(** X13.  The copy needs a destination that does not exist yet.  Where the
    html directory of the output already holds an entry cpp_api, the run
    raises [FileExistsError] after the generator has run, copies nothing and
    leaves the temporary directory behind. *)
Theorem doxygen_destination_exists rt self w w1 f2 :
  html_output_dir self ≠ "" → ends_with_slash (html_output_dir self) = false →
  _create_or_clear_dir "doxygen" w = (Ok tt, w1) →
  check_call rt ["doxygen"; "Doxyfile"] (environ w1) (fs w1) = (Ok tt, f2) →
  is_dir f2 "doxygen/html" = true →
  path_exists f2 (html_output_dir self +:+ "/html") = true →
  path_exists f2 (html_output_dir self +:+ "/html/cpp_api") = true →
  (run rt self w).1 = Raise FileExistsError ∧ fs (run rt self w).2 = f2.
Proof.
  intros Hne Hend Hclear Hcall Hsrc Hparent Hdst.
  rewrite (doxygen_run_steps rt self w w1 _ f2 Hclear Hcall).
  destruct (cpp_api_path _ Hne Hend) as (-> & Hsplit & Hclean).
  unfold copytree. rewrite Hsrc. simpl.
  rewrite makedirs_parent_exists; [|done|].
  - unfold mkdir. by rewrite Hdst.
  - right. unfold dirname. by rewrite Hsplit.
Qed.

Lemma doxygen_destination_exists_witness :
  (run doxygen_rt doxygen_builder cpp_api_present_world).1 = Raise FileExistsError
  ∧ is_dir (fs (run doxygen_rt doxygen_builder cpp_api_present_world).2) "doxygen" = true.
Proof.
  destruct (doxygen_destination_exists doxygen_rt doxygen_builder cpp_api_present_world
              (_create_or_clear_dir "doxygen" cpp_api_present_world).2
              (doxygen_writes (fs (_create_or_clear_dir "doxygen" cpp_api_present_world).2)))
    as (Hr & Hfs); [done | vm_compute; reflexivity..|].
  split; [exact Hr|]. rewrite Hfs. vm_compute. reflexivity.
Defined.

(** X14.  A run that returns leaves no directory named doxygen: the
    temporary directory is removed once its html pages are copied. *)
Theorem doxygen_temp_dir_removed rt self w w' :
  run rt self w = (Ok tt, w') → is_dir (fs w') "doxygen" = false.
Proof.
  destruct (_create_or_clear_dir "doxygen" w) as [[[]|e] w1] eqn:Hclear.
  2:{ unfold run. by rewrite (bind_raise _ _ _ _ _ Hclear). }
  destruct (check_call rt ["doxygen"; "Doxyfile"] (environ w1) (fs w1)) as [r2 f2] eqn:Hcall.
  rewrite (doxygen_run_steps rt self w w1 _ f2 Hclear Hcall).
  destruct r2 as [[]|e]; [|done].
  destruct (copytree _ _ f2) as [[[]|e] f3]; [|done].
  destruct (path_exists f3 "doxygen") eqn:Hex.
  - destruct (rmtree "doxygen" f3) as [r4 f4] eqn:Hrm. simpl. intros [= -> <-].
    apply rmtree_inv in Hrm as (_ & Hdirs & _). simpl.
    apply bool_decide_eq_false. intros [?|Hin]; [done|].
    rewrite Hdirs in Hin. apply elem_of_filter in Hin as [Hw _]. apply Hw.
    unfold within. by rewrite bool_decide_eq_true_2.
  - intros [= <-]. simpl. by apply orb_false_iff in Hex as [? _].
Qed.

Lemma doxygen_temp_dir_removed_witness :
  is_dir (fs (run doxygen_rt doxygen_builder site_built_world).2) "doxygen" = false.
Proof.
  apply (doxygen_temp_dir_removed doxygen_rt doxygen_builder site_built_world).
  vm_compute. reflexivity.
Defined.






End doxygen.

(** ** The notebook stager: staging *)

Section staging.
Import JupyterDocsBuilder.

(** The loop of [stage_example_dir] runs [stage_notebook]. *)
Lemma stage_example_dir_loop self example_dir nb_paths :
  let in_dir :=
    Path_div (Path_div (Path_div (Path_parent (current_file_dir self)) "examples")
                       "Python") example_dir in
  let out_dir := Path_div (Path_div (current_file_dir self) "tutorial") example_dir in
  stage_example_dir self example_dir nb_paths
  = (on_fs (copy (Path_div (Path_parent in_dir) "open3d_tutorial.py")
                 (Path_div (Path_parent out_dir) "open3d_tutorial.py")) ;;
     (if clean_notebooks self then
        stale <- fs_query (glob_ipynb out_dir) ;;
        for_each stale (λ nb_out_path,
          print ("Delete: " +:+ nb_out_path) ;;
          on_fs (unlink nb_out_path))
      else ret tt) ;;
     found <- fs_query (glob_ipynb in_dir) ;;
     for_collect found nb_paths (stage_notebook out_dir)).
Proof. reflexivity. Qed.

(** Copying to a place that holds nothing yet adds a file at most. *)
Lemma copy_to_free_place src dst f r f' :
  is_dir f dst = false → is_file f dst = false →
  copy src dst f = (r, f') →
  dirs f' = dirs f
  ∧ (∀ p s, files f !! p = Some s → files f' !! p = Some s)
  ∧ (r = Ok tt → is_file f' dst = true).
Proof.
  intros Hdir Hfile. unfold copy. rewrite Hdir.
  destruct (files f !! src) as [s|]; [|by intros [= <- <-]].
  destruct (decide (src = dst)); [by intros [= <- <-]|].
  unfold write_file. rewrite Hdir.
  destruct (parent_check f dst) as [[]|e]; intros [= <- <-]; [|done].
  simpl. split; [done|]. split.
  - intros p s' Hp. rewrite lookup_insert_ne; [done|]. intros <-.
    apply bool_decide_eq_false in Hfile. apply Hfile. by eexists.
  - intros _. unfold is_file. simpl. apply bool_decide_eq_true.
    rewrite lookup_insert_eq. by eexists.
Qed.

Lemma stage_notebook_keeps out_dir x acc w r w' :
  is_dir (fs w) (Path_div out_dir (Path_name x)) = false →
  stage_notebook out_dir x acc w = (r, w') →
  dirs (fs w') = dirs (fs w)
  ∧ (∀ p s, files (fs w) !! p = Some s → files (fs w') !! p = Some s)
  ∧ (∀ l, r = Ok l → l = acc ++ [Path_div out_dir (Path_name x)]
                     ∧ is_file (fs w') (Path_div out_dir (Path_name x)) = true).
Proof.
  intros Hdir. unfold stage_notebook, bind, fs_query, print, on_fs, ret. simpl.
  destruct (is_file (fs w) (Path_div out_dir (Path_name x))) eqn:Hfile; simpl.
  - intros [= <- <-]. simpl. split; [done|]. split; [done|]. by intros l [= <-].
  - destruct (copy x (Path_div out_dir (Path_name x)) (fs w)) as [r1 f1] eqn:Hcopy.
    apply (copy_to_free_place _ _ _ _ _ Hdir Hfile) in Hcopy as (Hd & Hf & Hnew).
    destruct r1 as [[]|e]; intros [= <- <-]; simpl; [|done].
    split; [done|]. split; [done|]. intros l [= <-]. split; [done|]. by apply Hnew.
Qed.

□ □ □

- AIM OF THE EXERCISE
Take the listing above and repeat exactly the lines from the one containing "doxygen_rt doxygen_builder cpp_api_present_world).2)" through the one containing "destruct r2 as [[]|e]; [|done].", both included.

- SOLUTION TO THE PROBLEM
  ∧ is_dir (fs (run doxygen_rt doxygen_builder cpp_api_present_world).2) "doxygen" = true.
Proof.
  destruct (doxygen_destination_exists doxygen_rt doxygen_builder cpp_api_present_world
              (_create_or_clear_dir "doxygen" cpp_api_present_world).2
              (doxygen_writes (fs (_create_or_clear_dir "doxygen" cpp_api_present_world).2)))
    as (Hr & Hfs); [done | vm_compute; reflexivity..|].
  split; [exact Hr|]. rewrite Hfs. vm_compute. reflexivity.
Defined.

(** X14.  A run that returns leaves no directory named doxygen: the
    temporary directory is removed once its html pages are copied. *)
Theorem doxygen_temp_dir_removed rt self w w' :
  run rt self w = (Ok tt, w') → is_dir (fs w') "doxygen" = false.
Proof.
  destruct (_create_or_clear_dir "doxygen" w) as [[[]|e] w1] eqn:Hclear.
  2:{ unfold run. by rewrite (bind_raise _ _ _ _ _ Hclear). }
  destruct (check_call rt ["doxygen"; "Doxyfile"] (environ w1) (fs w1)) as [r2 f2] eqn:Hcall.
  rewrite (doxygen_run_steps rt self w w1 _ f2 Hclear Hcall).
  destruct r2 as [[]|e]; [|done].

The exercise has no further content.